Some days are just harder then others. As any working parent knows, its hard to be at work on an unproductive day when you could be spending quality time with your kids. Its a slow day at work (obviously since I'm on here writing). All morning long, doctors, therapist and case workers having been calling to get updates on Fiona. It was one phone call after another of discussing plans of action and hearing them talk about my "poor little baby girl". And somewhere in the mist of saying the date of her heart surgery out loud, I started to shake. 5 more weeks till her surgery.
My husband brought the kids up to my work to have lunch and I held her and just stared at her. I've been letting my mind go to that dark place that your not supposed to go. I've been picturing tiny caskets and holding her cold hand and having to slap myself to regain my composer.
I've also done the other thing you aren't supposed to do- go on the Internet. I've read mommy blogs of moms that have lost their little blessings and you can feel in their words life just isn't as beautiful anymore. I've always felt that I could handle anything God threw at me but I've never experienced losing someone that I loved in the deepest part of my bones. There is no doubt in my mind that I will get through these next few months, I'm just scarred of the person I may become if I lose her.
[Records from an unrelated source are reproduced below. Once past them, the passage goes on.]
(* ===== verification/Process.v ===== *)
(** * The process ([main.go], [health/health.go])

    Where the configuration comes from, the log level, the exit status, and the
    two health endpoints. *)

From S2P Require Import Prelude GoBase Orchard Config.

(** ** Health *)

(** A value of the JSON object in a response: a text, or the text of an error. *)
Inductive field : Type :=
  | Text (s : string)
  | ErrorText (e : error).

(** A response: its status, and the object encoded in its body. *)
Record Response : Type := mkResponse {
  StatusCode : Z;
  Body : gmap string field
}.

Definition StatusOK : Z := 200.
Definition StatusServiceUnavailable : Z := 503.

Definition handleHealthz : Response := mkResponse StatusOK {["status" := Text "ok"]}.

(** [handleReadyz]: ready exactly when the controller answers a ping. *)
Definition handleReadyz {W} `{OrchardClient W} : M W Response :=
  err ← Ping;
  match err with
  | Some e =>
      mret (mkResponse StatusServiceUnavailable
              {["status" := Text "not ready"; "error" := ErrorText e]})
  | None => mret (mkResponse StatusOK {["status" := Text "ready"]})
  end.

(** ** Start *)

(** The path of the configuration: the flag, [CONFIG_PATH], or the default. *)
Definition config_path (flag : string) (Getenv : string → string) : string :=
  if decide (flag ≠ EmptyString) then flag
  else if decide (Getenv "CONFIG_PATH" ≠ EmptyString) then Getenv "CONFIG_PATH"
  else "/config/config.yaml".

Inductive Level : Type := LevelDebug | LevelInfo | LevelWarn | LevelError.

Definition setupLogger (level : string) : Level :=
  if decide (level = "debug") then LevelDebug
  else if decide (level = "warn") then LevelWarn
  else if decide (level = "error") then LevelError
  else LevelInfo.

(** [orchard.NewClient]: the options it makes the third-party client with. *)
Inductive ClientOption : Type :=
  | WithAddress (address : string)
  | WithCredentials (username password : string).

Definition NewClient {Inner} (orchardclient_New : list ClientOption → result Inner)
    (cfg : OrchardConfig) : result Inner :=
  let opts := [WithAddress (o_Address cfg)] in
  let opts := if decide (o_Username cfg ≠ EmptyString ∨ o_Password cfg ≠ EmptyString)
              then opts ++ [WithCredentials (o_Username cfg) (o_Password cfg)] else opts in
  match orchardclient_New opts with
  | Err e => Err (Errorf_w "creating orchard client: %w" [] e)
  | OK inner => OK inner
  end.

Section Main.
Context (ReadFile : string → result string) (Getenv : string → string)
  (Unmarshal : string → result Config).
(** The third-party Orchard client, and [manager.New] with [Run]. *)
Context {Client : Type} (orchardclient_New : list ClientOption → result Client)
  (NewManager : Config → Client → option error) (Run : Config → Client → option error).

(** The exit status of [main]. *)
Definition main (flag : string) : Z :=
  match Load ReadFile Getenv Unmarshal (config_path flag Getenv) with
  | inr _ => 1%Z
  | inl cfg =>
      match NewClient orchardclient_New (c_Orchard cfg) with
      | Err _ => 1%Z
      | OK client =>
          match NewManager cfg client with
          | Some _ => 1%Z
          | None => match Run cfg client with Some _ => 1%Z | None => 0%Z end
          end
      end
  end.

(** Once the manager runs, the exit status is what [Run] returns. *)
Lemma main_exits flag cfg client :
  Load ReadFile Getenv Unmarshal (config_path flag Getenv) = inl cfg →
  NewClient orchardclient_New (c_Orchard cfg) = OK client → NewManager cfg client = None →
  main flag = match Run cfg client with Some _ => 1%Z | None => 0%Z end.
Proof. unfold main. by intros -> -> ->. Qed.

(** The process ends well only with a configuration that is well formed. *)
Lemma main_ok flag : main flag = 0%Z → ∃ cfg, valid_config cfg ∧
  Load ReadFile Getenv Unmarshal (config_path flag Getenv) = inl cfg.
Proof.
  unfold main. destruct (Load _ _ _ _) as [cfg|e] eqn:Hl; [|done]. intros _.
  exists cfg. split; [|done]. unfold Load in Hl.
  destruct (ReadFile _); [|done]. destruct (Unmarshal _); [|done].
  destruct (Validate _) eqn:Hv; [|done]. injection Hl as <-. by apply Validate_valid.
Qed.
End Main.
I feel like screaming at the top of my lungs when people tell me she'll be fine, " YOU DON'T KNOW THAT!" I'm back to feeling that same anxiousness I had before she was born, but this time its ten times stronger because I've met her. I know her, she knows me and smiles when she hears her mama and daddy's voice. I've seen her watch her brothers, rolling and twisting to follow their sounds. She's a living,breathing part of our family. And I thank God that I got to see my baby girl with pink in her cheeks because I know many mommas who never even got that chance. The pain of losing a child is hard no matter if they are 0 or 50.
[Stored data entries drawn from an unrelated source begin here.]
(** C8: an AutoSize scale-up aims each creation at its own worker: the
    targets are pairwise distinct machines, all offered by one snapshot as free
    and eligible; each VM is pinned to its target by the pin label and given
    what the target has less the reserves, which is positive.  When nothing fails
    there are as many as the missing runners, the semaphore and the workers offered
    allow, and there is none only for want of an offer. *)
Theorem auto_scale_up_pins_distinct_workers b e count :
  ready b e count → AutoSizeEnabled b = true →
  wp (HandleDesiredRunnerCount hooks count)
     (returns (λ '(_, err) '(_, e'), ∃ targets news,
        env_calls e' = env_calls e ++ news ∧
        NoDup (PinIdentity <$> targets) ∧
        Forall2 (λ w c,
          creates b (resource w resourceLogicalCores - (reserves b).1)
                    (resource w resourceMemoryMiB - (reserves b).2)
                    (mergePinLabel (VMLabels b) (PinIdentity w)) c ∧
          (0 < resource w resourceLogicalCores - (reserves b).1)%Z ∧
          (0 < resource w resourceMemoryMiB - (reserves b).2)%Z) targets news ∧
        (targets = [] ∧ no_offer e (count - ActiveVMCount b) ∨
         ∃ sn got, gets e (Some sn, got) ∧ snapshot_of Pv Pw sn ∧ targets ⊆+ offered b sn ∧
           (err = None → Z.of_nat (length targets) =
              Z.min (room b e count) (Z.of_nat (length (offered b sn))))))) (b, e).
Proof.
  intros [Hh Hgh Hgt Hok Hfl Hs Hcur Hcnt Hau] Hauto.
  eapply wp_auto_scale_up; try done.
  intros limit cands [b' e'] made err news _ Hlim [S1 S2 S3 S4 S5 S5' S6 S7 S8 S9 S10] _.
  simpl in *.
  destruct Hlim as [(-> & -> & Hno)|(sn & got & Hgets & Hsn & -> & ->)].
  { exists [], []. assert (length news = 0) as ->%nil_length_inv by lia.
    repeat split; [by rewrite S3|constructor..|by left]. }
  exists (rotation (offered b sn) (placementCursor b) (length news)), news.
  assert (length news ≤ length (offered b sn)) as Hlen by lia.
  pose proof (rotation_submseteq (offered b sn) (placementCursor b) _ Hlen) as Hsub.
  assert (length (rotation (offered b sn) (placementCursor b) (length news)) = length news)
    as Hrot.
  { destruct (decide (offered b sn = [])) as [Hnil|Hne]; [|by apply rotation_length].
    rewrite Hnil in Hlen |- *. simpl in Hlen. by replace (length news) with 0 by lia. }
  split; [done|]. split.
  { eapply NoDup_contained; [by apply fmap_submseteq, Hsub|]. apply free_pins_NoDup. }
  split.
  2:{ right. exists sn, got. do 3 (split; [done|]). intros Herr. rewrite Hrot.
      assert (length news = made) as -> by (rewrite Herr in S6; simpl in S6; lia).
      rewrite (S8 Herr). unfold room. lia. }
  apply Forall2_same_length_lookup_2; [done|].
  intros i w c Hw Hc. destruct (S4 i c Hc) as (w' & cpu & mem & Hw' & Hsz & Hcr).
  assert (offered b sn ≠ []) as Hne by (by intros Heq; rewrite Heq in Hw').
  rewrite rotation_lookup in Hw by (done || by eapply lookup_lt_Some).
  assert (w' = w) as -> by congruence.
  destruct (offered_sized Pv Pw b sn w) as (Hsz' & ? & ?); try done.
  { by eapply list_elem_of_lookup_2. }
  assert (OK (cpu, mem) = OK (resource w resourceLogicalCores - (reserves b).1,
    resource w resourceMemoryMiB - (reserves b).2)%Z) as [= -> ->].
  { etrans; [symmetry; exact Hsz|exact Hsz']. }
  done.
Qed.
I want to just be with her, spend every waking second with her, and sitting here at work doing nothing while she's across the street at home is eating at me. I know I shouldn't be thinking and stressing about the possibility of her death. But I can't help it. Its real and very possible and I am searching for some of that strength I was able to find before she was born.
I still find hope in that Gods plan is bigger then mine. Nothing in this situation is in my control- there is nothing else I can do to plan or prepare for what's to come. In 5 weeks, I may be on my knees, asking for God to give me something positive to hold on to or I could be on my knees, praising God for protecting my baby. But either way, I'll be on my knees.